Je t’aime moi non plus. Hubert aime sa mère mais se pourrit la vie à la détester viscéralement. Comme Antoine Doinel dans Les 400 coups, Hubert tue sa mère…

Il y a des cinéastes qui nous parviennent et dont instantanément on devine une personnalité, une originalité, un culot ou, tout simplement, un talent. Xavier Dolan est d’autant plus prometteur que J’ai tué ma mère est son premier film, alors même qu’il n’a que 20 ans. Un premier film écrit, réalisé, autoproduit et interprété par Xavier Dolan : la performance est plus que notable.

Il faut dire que J’ai tué ma mère est un film comme on en voit rarement, une oeuvre qui bouscule, dérange, provoque, mais sans complaisance et avec une rigueur dans le propos qui est tout à fait étonnante. Le personnage de Hubert est une tête à claques qui ne supporte absolument rien chez sa mère avec qui il vit seul. Il ne supporte pas ses goûts, sa cuisine, sa façon de manger, ce qu’elle raconte etc. Ce qu’il reproche à sa mère est en fait typique d’un adolescent (il a 16 ans) en pleine crise existencielle et en pleine révolte. Sauf que Hubert est un personnage abjecte et détestable et l’on est d’abord plein d’admiration pour cette mère bien courageuse qui fait preuve d’une patience exceptionnelle.
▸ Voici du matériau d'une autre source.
(* ===== verification/Tools.v ===== *)
(** The tools a guest image carries, from [run.rs]: [GuestImageAssets::load], which
    finds the kernel modules beneath a directory and decompresses them. *)

From stdpp Require Import ssreflect.
From Stdlib Require Import Strings.Byte.
From S2P Require Import Prelude Types Std Tree Effects Root MemFs RunFiles Image RunSample.

(** [DirEntry]: its name, and what [file_type] answers. *)
Record DirEntry := { de_name : string; de_type : NodeType + io_error }.
(** [std::process::Output]. *)
Record ToolOutput := { to_success : bool; to_stdout : bytes; to_stderr : bytes }.

(** One method per call. *)
Class ToolHost (S : Type) := {
  th_variable : string -> S -> option Handle * S;      (** [env::var_os], as a path *)
  (** [fs::read_dir] and what its iterator delivers up to its end *)
  th_read_dir : Handle -> S -> (list (DirEntry + io_error) + io_error) * S;
  th_output : string -> list string -> Handle -> S -> (ToolOutput + io_error) * S;  (** [Command::output] *)
}.

Definition MAX_MODULE_BYTES : Z := 16 * 1024 * 1024.

Section tools.
Context {S : Type} `{RunFs S} `{ToolHost S}.

Definition required_environment_path (name : string) : M S Handle :=
  value ← call (th_variable name);
  lift (ok_or value (IoError NotFound (name +:+ " is not set"))).

(** The entries of a directory, whose subdirectories [visit] descends into. *)
Fixpoint visit_entries (visit : Handle -> list Handle -> M S (list Handle)) (directory : Handle)
    (filename : string) (entries : list (DirEntry + io_error)) (matches : list Handle) : M S (list Handle) :=
  match entries with
  | [] => mret matches
  | entry :: entries =>
      entry ← or_other entry;
      file_type ← or_other entry.(de_type);
      let path := directory ++ [entry.(de_name)] in
      if bool_decide (file_type = DirectoryNode) then
        matches ← visit path matches;
        visit_entries visit directory filename entries matches
      else if bool_decide (file_type = RegularNode) && bool_decide (entry.(de_name) = filename) then
        visit_entries visit directory filename entries (matches ++ [path])
      else visit_entries visit directory filename entries matches
  end.

Fixpoint visit (fuel : nat) (filename : string) (directory : Handle) (matches : list Handle)
    : M S (list Handle) :=
  match fuel with
  | O => out_of_fuel
  | Datatypes.S fuel =>
      opened ← call (th_read_dir directory);
      entries ← or_other opened;
      visit_entries (visit fuel filename) directory filename entries matches
  end.

Definition expected_one (filename : string) (modules : Handle) : io_error :=
  IoError InvalidInput ("expected exactly one " +:+ filename +:+ " under " +:+ display modules).

Definition find_kernel_module (fuel : nat) (root : Handle) (filename : string) : M S Handle :=
  let modules := join root "lib/modules" in
  matches ← visit fuel filename modules [];
  match matches with
  | [path] => mret path
  | _ => throw (expected_one filename modules)
  end.

Definition decompress_kernel_module (path : Handle) : M S bytes :=
  output ← call (th_output "xz" ["--decompress"; "--stdout"] path);
  output ← or_other output;
  _ ← fail_if (negb output.(to_success)) (IoError Other ("could not decompress kernel module "
    +:+ display path +:+ ": " +:+ from_utf8_lossy output.(to_stderr)));
  _ ← fail_if (bool_decide (output.(to_stdout) = []) || (MAX_MODULE_BYTES <? zlen output.(to_stdout)))
    (invalid_data ("decompressed kernel module has an invalid size: " +:+ display path));
  mret output.(to_stdout).
(** * pipecat: end-of-turn detection and two leaf services

    A shallow embedding of

    - [src/pipecat/audio/turn/base_smart_turn.py]  (module [Turn]),
    - [src/pipecat/services/sarvam/stt.py]         (modules [Sarvam] and
      [SarvamSession]),
    - [src/pipecat/services/xtts/tts.py]           (modules [XTTS],
      [XTTSLanguage] and [XTTSStart]),

    followed by the properties of the specification that concern them
    (C1 to C10), each stated over these definitions, by further properties
    of the same code, and by their instances at concrete inputs.

    Python's [float] is IEEE 754 binary64, so numbers are Rocq's primitive
    floats: the arithmetic of the model rounds as the program's does.
    Methods that can raise return a [result]; the wall clock, the endpoint
    classifier, the Sarvam socket, the HTTP session and the resampler are
    inputs of the model. *)

From Stdlib Require Import ZArith List String Ascii Bool Floats QArith Lia Sorted.
From Stdlib.Strings Require Import Byte.
From stdpp Require Import base option list gmap strings pretty.
Import ListNotations.

Local Open Scope Z_scope.

(** ** Python values shared by the three modules *)

(** The exceptions the modelled methods can raise. *)
Inductive exn : Type :=
| ValueError
| TypeError
| ZeroDivisionError
| OverflowError
| KeyError
| Exception (message : string).

(** The outcome of a call: a returned value or a raised exception. What a
    raising call leaves of the instance state is not followed further. *)
Inductive result (A : Type) : Type :=
| Ok (a : A)
| Raise (e : exn).
Arguments Ok {A} a.
Arguments Raise {A} e.

#[global] Instance result_ret : MRet result := fun A a => Ok a.

#[global] Instance result_bind : MBind result := fun A B k r =>
  match r with
  | Ok a => k a
  | Raise e => Raise e
  end.

Module PyFloat.

(** [float(z)]: the binary64 value nearest to the integer [z], ties to
    even. Python raises OverflowError where this yields an infinity
    (|z| >= 2^1024); no integer of the model is that large. *)
Definition float_of_int (z : Z) : float :=
  SF2Prim (binary_normalize prec emax z 0 false).

(** [a / b] on Python ints: true division. Exact operands (|a|, |b| <= 2^53,
    as every sample count and sample rate is) make the quotient of the two
    conversions the correctly rounded quotient Python returns. *)
Definition int_truediv (a b : Z) : result float :=
  if b =? 0 then Raise ZeroDivisionError
  else Ok (PrimFloat.div (float_of_int a) (float_of_int b)).

(** [x / y] on Python floats raises on a zero divisor (of either sign). *)
Definition float_truediv (x y : float) : result float :=
  if PrimFloat.eqb y 0 then Raise ZeroDivisionError
  else Ok (PrimFloat.div x y).

(** The magnitude [m * 2^e] truncated to an integer. *)
Definition trunc_mag (m : positive) (e : Z) : Z :=
  match e with
  | Z0 => Zpos m
  | Zpos p => Zpos m * 2 ^ Zpos p
  | Zneg p => Zpos m / 2 ^ Zpos p
  end.

(** [int(x)]: truncation toward zero; ValueError on a NaN, OverflowError on
    an infinity. *)
Definition int_of_float (x : float) : result Z :=
  match Prim2SF x with
  | S754_zero _ => Ok 0
  | S754_finite s m e => Ok (if s then - trunc_mag m e else trunc_mag m e)
  | S754_infinity _ => Raise OverflowError
  | S754_nan => Raise ValueError
  end.

(** The rational number a finite float denotes. *)
Definition exact (x : float) : option Q :=
  match Prim2SF x with
  | S754_zero _ => Some 0%Q
  | S754_finite s m e =>
      let mag := match e with
                 | Z0 => inject_Z (Zpos m)
                 | Zpos p => inject_Z (Zpos m * 2 ^ Zpos p)
                 | Zneg p => Qmake (Zpos m) (2 ^ p)
                 end in
      Some (if s then Qopp mag else mag)
  | _ => None
  end.

(** [x >= y] and [x < y] on floats (false on a NaN, as in Python). *)
Definition geb (x y : float) : bool := PrimFloat.leb y x.
Definition ltb (x y : float) : bool := PrimFloat.ltb x y.

End PyFloat.

Module Turn.
Import PyFloat.

(** Modelled from the spec: [EndOfTurnState] is imported from
    [pipecat.audio.turn.base_turn_analyzer], which is not among the
    sources. Section 4.5 of the specification names its two decisions,
    Complete and Incomplete, the only members the code uses. *)
Inductive EndOfTurnState : Type :=
| COMPLETE
| INCOMPLETE.

Definition EndOfTurnState_eqb (a b : EndOfTurnState) : bool :=
  match a, b with
  | COMPLETE, COMPLETE | INCOMPLETE, INCOMPLETE => true
  | _, _ => false
  end.

(** Default timing parameters. *)
Definition STOP_SECS : float := 3.
Definition PRE_SPEECH_MS : float := 0.
Definition MAX_DURATION_SECONDS : float := 8.
Definition USE_ONLY_LAST_VAD_SEGMENT : bool := true.

Record SmartTurnParams : Type := {
  stop_secs : float;
  pre_speech_ms : float;
  max_duration_secs : float
}.

Definition default_params : SmartTurnParams :=
  {| stop_secs := STOP_SECS;
     pre_speech_ms := PRE_SPEECH_MS;
     max_duration_secs := MAX_DURATION_SECONDS |}.

(** One entry of [_audio_buffer]: [(time.time(), audio_float32)]. *)
Definition entry : Type := (float * list float)%type.

(** The instance state of [BaseSmartTurn]. [_sample_rate] belongs to the
    base class [BaseTurnAnalyzer] (outside the sources), which sets it
    before audio arrives; the [sample_rate] property reads it. *)
Record BaseSmartTurn : Type := {
  _params : SmartTurnParams;
  _sample_rate : Z;
  _stop_ms : float;
  _audio_buffer : list entry;
  _speech_triggered : bool;
  _silence_ms : float;
  _speech_start_time : option float
}.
La haine de Hubert à l’égard de sa mère n’est pas monolithique. Le film est construit intelligemment, avec finesse et les personnages se révèlent. Hubert avoue aimer sa mère, mais pas en tant que mère. Il dit d’elle qu’elle pourrait être son amie, mais sa mère, non… ils sont incompatibles. Selon lui, elle l’étouffe, l’empêche de vivre, chose que tout adolescent finit par reprocher à ses parents un jour ou l’autre.  Le film est intelligent car, s’il nous montre un fils développant un rapport pathologique à sa mère, le personnage finit par se rendre compte de l’injustice avec laquelle il considère celle qui l’a mit au monde. La mère finit par rompre d’elle même une situation apaisée, sans doute parce que destabilisée par le soudain changement de comportement de son fils.  Evidemment cela nourrira la haine de sa progéniture.

J’ai tué ma mère est un film souvent agaçant car Xavier Dolan passe son temps à hurler contre sa mère pour des motifs généralement ridicules. Le personnage est une véritable tête à claques dont on se demande parfois ce qui retient sa mère de le gifler. Le film n’est heureusement pas constitué que des colères du jeune homme. Le récit s’autorise quelques appartées avec la mère, le fils concède quelques confidences privées qui décrédibilisent sa haine si viscéralement exprimée. Le récit en est passionnant, riche, construit avec méticulosité et raffinement.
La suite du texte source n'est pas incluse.